I spent a good chunk of the last week in Spain visiting my friend Cami and on my flight home I began to write a bit of a blog post but never finished it (I’ve been getting kind of bored of this blogging thing but I know its best if I keep documenting). So here is the first part of my blog post this week:

Well here I am blogging once again from my blackberry in the midst of my travels. I’m currently in the Madrid airport waiting for my Ryanair flight home (and by home I guess I mean England). The very first thing I was told when I decided to study abroad in Europe was “use Ryanair.” It’s an airline with ridiculously cheap flights to locations all over Europe and when I first heard about it I thought it was a gift from the poor college student travel Gods. Boy was I mistaken!

This trip was my first time using Ryanair and I’m not sure if I did something to upset those travel Gods but absolutely nothing went right. Initially, I got my flight round trip for about 36£ which I’ll admit was a heck of a deal but a few days after booking it I received an email saying my return flight had been cancelled and I would have to fly out of a different location. Although this was a minor roadblock I still had to call the airline to re-book a flight and paid for every minute I talked to them.

Fast forward to the night before my departure and I’m in the library printing off my boarding passes (if you forget to do online check-in its an extra 40£). A notice pops up as I’m checking in reminding me to get a stamp in order to fly and I continue the check in process thinking it was referring to a passport visa stamp. The next morning (Wednesday November 10th) I’m up at 6:30 and take a train to Gatwick airport. Not wanting to get charged for checking in at (or even looking at, thinking about, etc.) the Ryanair counter, I head right to security which goes surprisingly well compared to my fond memories of being publicly groped at Gatwick security back in September. Gatwick is a bad place for a young lady with a credit card because they refuse to display your gate number until the last possibly second giving me two options while I wait 1. Sit and watch the departure screen or 2. Shop in the terminal which rivals the size of the Columbia Mall. They are very tricky like that! On this particular morning I purchased a new headband while Ryanair opted to prolong the wait until 9:40 when the flight was to leave at 10:10 which resulted in a mad dash of passengers to the gate since you don’t have an assigned seat on Ryanair flights.

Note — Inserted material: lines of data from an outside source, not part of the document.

(** Day keys, in calendar order. *)
Lemma date_order : key_order Calendar.date_eqb Calendar.date_leb.
Proof.
  constructor.
  - apply date_eqb_eq.
  - intros [y m d] [y' m' d']. unfold Calendar.date_leb; simpl.
    destruct (Z.ltb_spec y y'), (Z.eqb_spec y y'), (Z.ltb_spec m m'),
      (Z.eqb_spec m m'), (Z.leb_spec d d'), (Z.ltb_spec y' y),
      (Z.eqb_spec y' y), (Z.ltb_spec m' m), (Z.eqb_spec m' m),
      (Z.leb_spec d' d); simpl; auto; lia.
  - intros [y m d] [y' m' d'] [y'' m'' d'']. unfold Calendar.date_leb; simpl.
    rewrite !orb_true_iff, !andb_true_iff, !orb_true_iff, !andb_true_iff,
      !Z.ltb_lt, !Z.eqb_eq, !Z.leb_le. lia.
  - intros [y m d] [y' m' d']. unfold Calendar.date_leb; simpl.
    rewrite !orb_true_iff, !andb_true_iff, !orb_true_iff, !andb_true_iff,
      !Z.ltb_lt, !Z.eqb_eq, !Z.leb_le. intros H1 H2.
    f_equal; lia.
Qed.

Lemma pair_eqb_eq (a b : string * string) : Pandas.pair_eqb a b = true <-> a = b.
Proof.
  unfold Pandas.pair_eqb. rewrite andb_true_iff, !String.eqb_eq.
  destruct a, b; simpl. split; [intros [-> ->]; reflexivity|].
  intros H. injection H as -> ->. auto.
Qed.

(** The two-column key of the lending chart. *)
Lemma pair_order : key_order Pandas.pair_eqb Pandas.pair_leb.
Proof.
  constructor.
  - apply pair_eqb_eq.
  - intros [a1 a2] [b1 b2]. unfold Pandas.pair_leb; simpl.
    rewrite !orb_true_iff, !andb_true_iff, !ltb_lt, !String.eqb_eq.
    destruct (String.compare a1 b1) eqn:E.
    + apply compare_eq in E. subst.
      destruct (String.leb_total a2 b2); auto.
    + auto.
    + apply compare_gt_lt in E. auto.
  - intros [a1 a2] [b1 b2] [c1 c2]. unfold Pandas.pair_leb; simpl.
    rewrite !orb_true_iff, !andb_true_iff, !ltb_lt, !String.eqb_eq.
    intros [H1|[-> H1]] [H2|[-> H2]]; eauto using compare_lt_trans, leb_trans.
  - intros [a1 a2] [b1 b2]. unfold Pandas.pair_leb; simpl.
    rewrite !orb_true_iff, !andb_true_iff, !ltb_lt, !String.eqb_eq.
    intros [H1|[-> H1]] [H2|[E H2]].
    + assert (H := compare_lt_trans _ _ _ H1 H2).
      rewrite compare_refl in H. discriminate.
    + subst. rewrite compare_refl in H1. discriminate.
    + rewrite compare_refl in H2. discriminate.
    + f_equal. now apply String.leb_antisym.
Qed.

End KeyOrders.

(** ** Groupings as canonical tables *)

Module GroupingFacts.
Import Pandas.

Lemma filter_perm {A : Type} (f : A -> bool) (l l' : list A) :
  Permutation l l' -> Permutation (filter f l) (filter f l').
Proof.
  induction 1 as [|x l l' _ IH|x y l|l l' l'' _ IH1 _ IH2]; simpl.
  - constructor.
  - destruct (f x); [now constructor | assumption].
  - destruct (f x), (f y); try reflexivity. apply perm_swap.
  - now transitivity (filter f l').
Qed.

(** The amounts a predicate selects add up the same in any order. *)
Lemma selected_sum_perm {A : Type} (f : A -> bool) (value : A -> Z)
    (l l' : list A) :
  Permutation l l' ->
  sum (map value (filter f l)) = sum (map value (filter f l')).
Proof.
  intros H. apply PandasFacts.sum_perm, Permutation_map, filter_perm, H.
Qed.

Section Canonical.
Context {K : Type}.
Variable eqb : K -> K -> bool.
Variable leb : K -> K -> bool.
Hypothesis ord : key_order eqb leb.

Local Abbreviation le := (fun a b : K * Z => leb (fst a) (fst b) = true).
Local Abbreviation lt := (key_lt leb).

Lemma insert_row_sorted (r : K * Z) (l : list (K * Z)) :
  StronglySorted le l -> StronglySorted le (insert_row leb r l).
Proof.
  induction 1 as [|r' rest Hs IH Hall]; simpl.
  - repeat constructor.
  - destruct (leb (fst r) (fst r')) eqn:E.
    + constructor; [now constructor|].
      constructor; [exact E|].
      eapply Forall_impl; [|exact Hall]. intros x Hx. simpl in *.
      exact (key_leb_trans _ _ ord _ _ _ E Hx).
    + constructor; [exact IH|].
      assert (Hr : leb (fst r') (fst r) = true).
      { destruct (key_leb_total _ _ ord (fst r) (fst r')); congruence. }
      apply Forall_forall. intros x Hx.
      apply (Permutation_in _ (PandasFacts.insert_row_perm leb r rest)) in Hx.
      destruct Hx as [<-|Hx]; [exact Hr|].
      rewrite Forall_forall in Hall. now apply Hall.
Qed.

Lemma sort_rows_sorted (l : list (K * Z)) : StronglySorted le (sort_rows leb l).
Proof.
  induction l as [|r l IH]; simpl; [constructor|].
  now apply insert_row_sorted.
Qed.

Lemma sorted_strict (l : list (K * Z)) :
  StronglySorted le l -> NoDup (map fst l) -> StronglySorted lt l.
Proof.
  induction 1 as [|r rest Hs IH Hall]; simpl; intros Hnd; [constructor|].
  inversion Hnd as [|? ? Hnot Hnd']; subst.
  constructor; [auto|].
  rewrite Forall_forall in *. intros x Hx. split; [now apply Hall|].
  intros Heq. apply Hnot. rewrite Heq. now apply in_map.
Qed.

(** Two strictly increasing tables with the same rows are the same
    table. *)
Lemma strict_sorted_unique (l1 l2 : list (K * Z)) :
  StronglySorted lt l1 -> StronglySorted lt l2 ->
  (forall x, In x l1 <-> In x l2) -> l1 = l2.
Proof.
  intros H1; revert l2.
  induction H1 as [|a l1 Hs1 IH Ha]; intros l2 H2 Hsame.
  - destruct l2 as [|b l2]; [reflexivity|].
    destruct (proj2 (Hsame b) (or_introl eq_refl)).
  - destruct H2 as [|b l2 Hs2 Hb].
    + destruct (proj1 (Hsame a) (or_introl eq_refl)).
    + rewrite Forall_forall in Ha, Hb.
      assert (Hirr : forall x, ~ lt x x) by (intros x [_ Hx]; now apply Hx).
      assert (Hab : a = b).
      { destruct (proj1 (Hsame a) (or_introl eq_refl)) as [Hba|Hin]; [auto|].
        destruct (proj2 (Hsame b) (or_introl eq_refl)) as [Hba|Hin']; [auto|].
        destruct (Hb _ Hin) as [L1 N1], (Ha _ Hin') as [L2 _].
        elim N1. exact (key_leb_antisym _ _ ord _ _ L1 L2). }
      subst b. f_equal. apply IH; [exact Hs2|].
      intros x. split; intros Hx.
      * destruct (proj1 (Hsame x) (or_intror Hx)) as [<-|Hin]; [|exact Hin].
        elim (Hirr _ (Ha _ Hx)).
      * destruct (proj2 (Hsame x) (or_intror Hx)) as [<-|Hin]; [|exact Hin].
        elim (Hirr _ (Hb _ Hx)).
Qed.

(** The rows of a grouping are strictly increasing in their keys. *)
Lemma groupby_increasing (cells : list (K * Z)) :
  StronglySorted lt (groupby_sum_cells eqb leb cells).
Proof.
  apply sorted_strict; [apply sort_rows_sorted|].
  apply PandasFacts.groupby_NoDup, (key_eqb_eq _ _ ord).
Qed.

Lemma total_of_perm (k : K) (cells cells' : list (K * Z)) :
  Permutation cells cells' -> total_of eqb k cells = total_of eqb k cells'.
Proof. apply selected_sum_perm. Qed.

(** A grouping does not depend on the order of the rows it is computed
    from. *)
Lemma groupby_perm_eq (cells cells' : list (K * Z)) :
  Permutation cells cells' ->
  groupby_sum_cells eqb leb cells = groupby_sum_cells eqb leb cells'.
Proof.
  intros H. apply strict_sorted_unique; try apply groupby_increasing.
  intros [k v].
  rewrite !(PandasFacts.groupby_rows eqb leb (key_eqb_eq _ _ ord)).
  rewrite (total_of_perm k _ _ H).
  split; intros [Hin Hv]; split; auto.
  - eapply Permutation_in; [apply Permutation_map, H | exact Hin].
  - eapply Permutation_in; [apply Permutation_map, Permutation_sym, H | exact Hin].
Qed.

End Canonical.
End GroupingFacts.

(** ** The dashboard as a function of the documents *)

Lemma expense_trends_eq (docs : list Txn.t) :
  expense_trends (get_transactions_df docs)
  = Ok match docs with
       | [] => Info "No transactions to show trends."
       | _ :: _ => Chart (trend_tables docs)
       end.
Proof.
  destruct docs as [|r docs]; [reflexivity|].
  unfold expense_trends, daily_expenses, weekly_expenses, monthly_expenses,
    category_expenses.
  rewrite frame_of_docs, !PandasFacts.groupby_sum_frame. reflexivity.
Qed.

Lemma monthly_lending_loan_eq (docs : list Lend.t) :
  monthly_lending_loan (get_lending_loan_df docs)
  = Ok match docs with
       | [] => Info "No lending or loan records to display."
       | _ :: _ => Chart (lending_table docs)
       end.
Proof.
  destruct docs as [|r docs]; [reflexivity|].
  unfold monthly_lending_loan.
  change (get_lending_loan_df (r :: docs)) with (DataFrame (r :: docs)).
  rewrite PandasFacts.groupby_sum_frame. reflexivity.
Qed.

Now here is where this pretty typical airport experience turns sour. I hand my boarding pass to the flight attendant and she says with a scoff “You won’t be going anywhere today, Mam.” First of all, I am 21 years old and nowhere near old enough to be driving my teenage children to viola lessons in my minivan so under no stretch of the imagination do I qualify as a “Mam” and secondly, I have a ticket, I have a passport, I do NOT have a bomb so there should be no reason I can’t fly to Madrid today. Well Ryanair found a reason. Remember that notification that popped up when I was doing online check in? Apparently I was supposed to stop at the scary Ryanair counter before security and get some sort of stamp. I had no idea what this stamp was but I took off in a dead sprint to get back to the counter for a stamp. Panting and heaving (this being the first time I’ve run anywhere since I decided to take a jog to the Bakery sophomore year) I headed to the information desk where I was informed that I couldn’t get back through security without an escort and the escort would take 20 minutes. With my flight departure in 10 minutes, I sat in chair watching the departures screen in hopes my plane was delayed as I tried to fight back the tears. Ah who am I kidding, for those of you who don’t know me I’m a cry baby and naturally, I was sobbing hysterically.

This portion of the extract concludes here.